**Problem**
Look through the records and copy every line in which "bool" appears.

----- Information shown -----

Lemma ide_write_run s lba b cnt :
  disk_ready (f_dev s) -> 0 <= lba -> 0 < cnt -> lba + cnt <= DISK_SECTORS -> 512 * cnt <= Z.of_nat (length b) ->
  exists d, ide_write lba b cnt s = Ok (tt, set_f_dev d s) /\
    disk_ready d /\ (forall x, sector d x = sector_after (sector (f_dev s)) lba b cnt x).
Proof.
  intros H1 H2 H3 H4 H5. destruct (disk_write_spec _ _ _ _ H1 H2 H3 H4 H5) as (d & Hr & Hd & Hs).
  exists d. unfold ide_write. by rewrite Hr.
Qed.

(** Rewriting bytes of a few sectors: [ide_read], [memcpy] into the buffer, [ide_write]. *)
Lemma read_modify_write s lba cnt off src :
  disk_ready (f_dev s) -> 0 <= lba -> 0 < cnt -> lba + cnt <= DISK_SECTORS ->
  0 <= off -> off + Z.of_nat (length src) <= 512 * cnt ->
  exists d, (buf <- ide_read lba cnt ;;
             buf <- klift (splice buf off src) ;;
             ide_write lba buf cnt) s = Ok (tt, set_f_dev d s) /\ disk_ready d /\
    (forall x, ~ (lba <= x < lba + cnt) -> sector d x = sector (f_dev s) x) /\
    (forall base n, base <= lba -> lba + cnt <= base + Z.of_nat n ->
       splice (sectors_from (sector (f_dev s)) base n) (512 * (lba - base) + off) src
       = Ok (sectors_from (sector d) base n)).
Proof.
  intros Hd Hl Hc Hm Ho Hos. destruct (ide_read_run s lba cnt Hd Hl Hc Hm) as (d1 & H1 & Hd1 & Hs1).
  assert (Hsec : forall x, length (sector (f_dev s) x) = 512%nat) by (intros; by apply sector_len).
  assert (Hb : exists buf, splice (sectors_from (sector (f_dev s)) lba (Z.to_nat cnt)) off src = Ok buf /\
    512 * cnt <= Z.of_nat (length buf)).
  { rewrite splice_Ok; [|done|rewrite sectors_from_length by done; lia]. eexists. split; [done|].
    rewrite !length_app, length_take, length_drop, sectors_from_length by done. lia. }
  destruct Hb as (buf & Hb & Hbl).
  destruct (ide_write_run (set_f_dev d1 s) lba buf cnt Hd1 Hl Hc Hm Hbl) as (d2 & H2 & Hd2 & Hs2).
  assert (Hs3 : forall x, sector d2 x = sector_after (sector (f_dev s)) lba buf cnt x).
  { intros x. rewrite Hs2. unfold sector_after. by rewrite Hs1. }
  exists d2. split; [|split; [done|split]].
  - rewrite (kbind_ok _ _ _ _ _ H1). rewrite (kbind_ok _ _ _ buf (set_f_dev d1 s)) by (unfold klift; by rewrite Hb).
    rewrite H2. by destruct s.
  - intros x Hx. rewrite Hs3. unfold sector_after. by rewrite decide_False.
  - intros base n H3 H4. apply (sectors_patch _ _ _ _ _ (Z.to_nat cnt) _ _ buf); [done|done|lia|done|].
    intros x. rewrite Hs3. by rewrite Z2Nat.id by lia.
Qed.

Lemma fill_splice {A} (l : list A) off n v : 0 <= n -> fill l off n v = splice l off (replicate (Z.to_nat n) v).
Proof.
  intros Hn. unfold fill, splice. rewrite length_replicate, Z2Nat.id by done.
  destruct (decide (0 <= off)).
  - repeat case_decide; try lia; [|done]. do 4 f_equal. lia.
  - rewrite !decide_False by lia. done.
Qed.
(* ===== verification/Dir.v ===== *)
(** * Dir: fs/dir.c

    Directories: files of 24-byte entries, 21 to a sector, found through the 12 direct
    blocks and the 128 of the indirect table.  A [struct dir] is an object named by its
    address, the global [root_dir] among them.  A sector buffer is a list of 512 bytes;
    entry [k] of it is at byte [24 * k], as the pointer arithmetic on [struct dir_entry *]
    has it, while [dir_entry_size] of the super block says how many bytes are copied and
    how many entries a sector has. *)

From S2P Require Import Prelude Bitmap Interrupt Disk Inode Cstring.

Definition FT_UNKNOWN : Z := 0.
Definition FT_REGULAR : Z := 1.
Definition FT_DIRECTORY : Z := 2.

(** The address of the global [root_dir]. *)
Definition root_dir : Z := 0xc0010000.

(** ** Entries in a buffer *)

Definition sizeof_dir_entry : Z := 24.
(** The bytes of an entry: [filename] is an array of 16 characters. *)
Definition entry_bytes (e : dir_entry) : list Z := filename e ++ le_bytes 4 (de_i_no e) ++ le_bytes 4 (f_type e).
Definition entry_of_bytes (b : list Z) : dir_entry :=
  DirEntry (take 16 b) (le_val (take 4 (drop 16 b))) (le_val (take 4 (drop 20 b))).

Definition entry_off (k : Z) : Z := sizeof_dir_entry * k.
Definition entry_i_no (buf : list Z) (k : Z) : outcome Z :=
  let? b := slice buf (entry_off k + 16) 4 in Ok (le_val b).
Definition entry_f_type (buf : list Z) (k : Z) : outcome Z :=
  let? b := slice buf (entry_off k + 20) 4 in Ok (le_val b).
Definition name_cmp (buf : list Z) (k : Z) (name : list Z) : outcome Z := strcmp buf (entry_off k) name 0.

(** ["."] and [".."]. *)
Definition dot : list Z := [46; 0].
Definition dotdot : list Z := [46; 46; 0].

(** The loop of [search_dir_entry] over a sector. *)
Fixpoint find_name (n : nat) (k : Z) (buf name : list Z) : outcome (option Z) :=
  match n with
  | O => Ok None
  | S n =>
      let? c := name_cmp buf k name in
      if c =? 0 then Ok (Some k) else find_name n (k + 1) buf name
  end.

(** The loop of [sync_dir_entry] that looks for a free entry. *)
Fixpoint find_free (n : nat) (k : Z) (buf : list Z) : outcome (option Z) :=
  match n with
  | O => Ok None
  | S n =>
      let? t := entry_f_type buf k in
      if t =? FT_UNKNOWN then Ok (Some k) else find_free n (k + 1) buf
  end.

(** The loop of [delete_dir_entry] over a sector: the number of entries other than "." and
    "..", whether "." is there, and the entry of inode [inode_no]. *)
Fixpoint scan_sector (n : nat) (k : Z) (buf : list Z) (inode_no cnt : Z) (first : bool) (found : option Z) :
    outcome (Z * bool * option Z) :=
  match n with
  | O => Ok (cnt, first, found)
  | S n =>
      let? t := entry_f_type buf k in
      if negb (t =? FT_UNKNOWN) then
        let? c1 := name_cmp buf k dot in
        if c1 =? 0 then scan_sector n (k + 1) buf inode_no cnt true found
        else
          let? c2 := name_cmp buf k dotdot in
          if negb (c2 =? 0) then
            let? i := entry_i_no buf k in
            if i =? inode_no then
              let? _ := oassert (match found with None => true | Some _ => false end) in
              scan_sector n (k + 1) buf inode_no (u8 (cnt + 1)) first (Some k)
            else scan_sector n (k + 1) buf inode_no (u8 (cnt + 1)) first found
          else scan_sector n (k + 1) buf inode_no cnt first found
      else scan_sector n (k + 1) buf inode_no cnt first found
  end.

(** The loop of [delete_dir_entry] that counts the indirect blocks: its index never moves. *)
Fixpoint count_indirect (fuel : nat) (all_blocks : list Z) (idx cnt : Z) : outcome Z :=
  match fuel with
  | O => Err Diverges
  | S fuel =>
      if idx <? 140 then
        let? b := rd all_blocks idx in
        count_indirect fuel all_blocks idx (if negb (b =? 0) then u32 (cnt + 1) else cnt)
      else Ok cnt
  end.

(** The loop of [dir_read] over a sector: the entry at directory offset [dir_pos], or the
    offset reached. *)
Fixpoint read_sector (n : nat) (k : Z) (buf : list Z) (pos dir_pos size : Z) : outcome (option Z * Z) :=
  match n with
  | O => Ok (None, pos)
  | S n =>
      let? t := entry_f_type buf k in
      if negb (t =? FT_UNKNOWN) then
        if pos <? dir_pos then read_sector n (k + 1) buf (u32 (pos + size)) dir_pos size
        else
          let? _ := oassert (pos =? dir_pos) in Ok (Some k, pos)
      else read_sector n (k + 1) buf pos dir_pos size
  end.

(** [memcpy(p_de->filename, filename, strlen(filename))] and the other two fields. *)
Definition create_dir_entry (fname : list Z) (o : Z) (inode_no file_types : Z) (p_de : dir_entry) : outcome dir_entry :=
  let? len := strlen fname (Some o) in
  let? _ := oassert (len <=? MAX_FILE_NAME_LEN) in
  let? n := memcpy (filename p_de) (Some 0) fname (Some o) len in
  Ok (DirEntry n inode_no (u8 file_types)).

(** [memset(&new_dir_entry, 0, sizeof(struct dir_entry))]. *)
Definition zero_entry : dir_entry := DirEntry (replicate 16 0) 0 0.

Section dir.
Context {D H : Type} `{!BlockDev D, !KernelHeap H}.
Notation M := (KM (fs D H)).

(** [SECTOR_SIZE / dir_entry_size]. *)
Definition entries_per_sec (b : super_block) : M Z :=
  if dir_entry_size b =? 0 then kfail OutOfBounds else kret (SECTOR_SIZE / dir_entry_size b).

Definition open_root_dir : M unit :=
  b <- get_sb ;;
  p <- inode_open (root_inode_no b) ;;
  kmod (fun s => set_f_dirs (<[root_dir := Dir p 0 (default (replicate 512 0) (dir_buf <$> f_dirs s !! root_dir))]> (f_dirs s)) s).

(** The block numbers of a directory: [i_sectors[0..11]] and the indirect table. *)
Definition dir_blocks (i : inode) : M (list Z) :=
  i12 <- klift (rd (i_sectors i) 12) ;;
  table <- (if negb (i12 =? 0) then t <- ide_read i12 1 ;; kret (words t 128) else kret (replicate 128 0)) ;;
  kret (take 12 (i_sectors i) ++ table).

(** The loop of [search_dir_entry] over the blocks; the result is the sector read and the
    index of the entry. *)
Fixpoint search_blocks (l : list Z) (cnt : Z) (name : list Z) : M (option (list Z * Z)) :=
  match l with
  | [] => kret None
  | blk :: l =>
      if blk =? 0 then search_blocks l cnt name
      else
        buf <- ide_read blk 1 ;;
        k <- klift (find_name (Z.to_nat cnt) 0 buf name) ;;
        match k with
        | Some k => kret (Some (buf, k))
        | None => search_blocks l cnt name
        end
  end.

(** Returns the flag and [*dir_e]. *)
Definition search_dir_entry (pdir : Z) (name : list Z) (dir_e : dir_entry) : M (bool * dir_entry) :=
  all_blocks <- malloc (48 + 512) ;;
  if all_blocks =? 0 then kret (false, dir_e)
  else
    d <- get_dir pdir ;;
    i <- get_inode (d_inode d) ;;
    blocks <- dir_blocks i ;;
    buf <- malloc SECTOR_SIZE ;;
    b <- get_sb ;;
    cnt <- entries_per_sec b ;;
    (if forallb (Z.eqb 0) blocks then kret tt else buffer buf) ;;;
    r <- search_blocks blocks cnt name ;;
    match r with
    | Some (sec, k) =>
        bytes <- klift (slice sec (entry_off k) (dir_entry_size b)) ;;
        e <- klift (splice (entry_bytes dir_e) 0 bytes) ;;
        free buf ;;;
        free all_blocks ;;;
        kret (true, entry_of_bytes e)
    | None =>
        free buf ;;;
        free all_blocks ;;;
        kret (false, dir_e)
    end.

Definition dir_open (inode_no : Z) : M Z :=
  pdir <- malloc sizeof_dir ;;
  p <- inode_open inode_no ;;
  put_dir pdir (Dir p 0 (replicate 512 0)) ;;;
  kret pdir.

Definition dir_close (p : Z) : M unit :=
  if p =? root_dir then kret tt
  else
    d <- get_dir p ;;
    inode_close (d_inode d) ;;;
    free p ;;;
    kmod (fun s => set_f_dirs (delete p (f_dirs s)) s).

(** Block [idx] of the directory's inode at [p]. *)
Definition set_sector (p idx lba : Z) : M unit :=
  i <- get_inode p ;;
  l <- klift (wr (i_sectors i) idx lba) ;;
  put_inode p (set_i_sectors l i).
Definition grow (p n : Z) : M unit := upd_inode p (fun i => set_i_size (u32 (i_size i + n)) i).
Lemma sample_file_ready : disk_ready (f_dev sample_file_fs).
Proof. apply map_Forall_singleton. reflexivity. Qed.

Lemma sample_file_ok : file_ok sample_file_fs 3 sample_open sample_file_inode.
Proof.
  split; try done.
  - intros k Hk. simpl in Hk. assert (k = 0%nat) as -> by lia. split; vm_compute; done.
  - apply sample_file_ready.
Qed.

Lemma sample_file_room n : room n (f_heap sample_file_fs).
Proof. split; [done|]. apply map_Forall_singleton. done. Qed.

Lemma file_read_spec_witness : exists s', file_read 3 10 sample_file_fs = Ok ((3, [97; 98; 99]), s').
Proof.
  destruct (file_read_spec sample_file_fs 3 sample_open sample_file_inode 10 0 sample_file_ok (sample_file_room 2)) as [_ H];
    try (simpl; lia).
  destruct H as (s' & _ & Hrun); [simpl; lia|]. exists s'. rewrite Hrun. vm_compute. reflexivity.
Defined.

-----

**Response below**
Fixpoint scan_sector (n : nat) (k : Z) (buf : list Z) (inode_no cnt : Z) (first : bool) (found : option Z) :
    outcome (Z * bool * option Z) :=
Definition search_dir_entry (pdir : Z) (name : list Z) (dir_e : dir_entry) : M (bool * dir_entry) :=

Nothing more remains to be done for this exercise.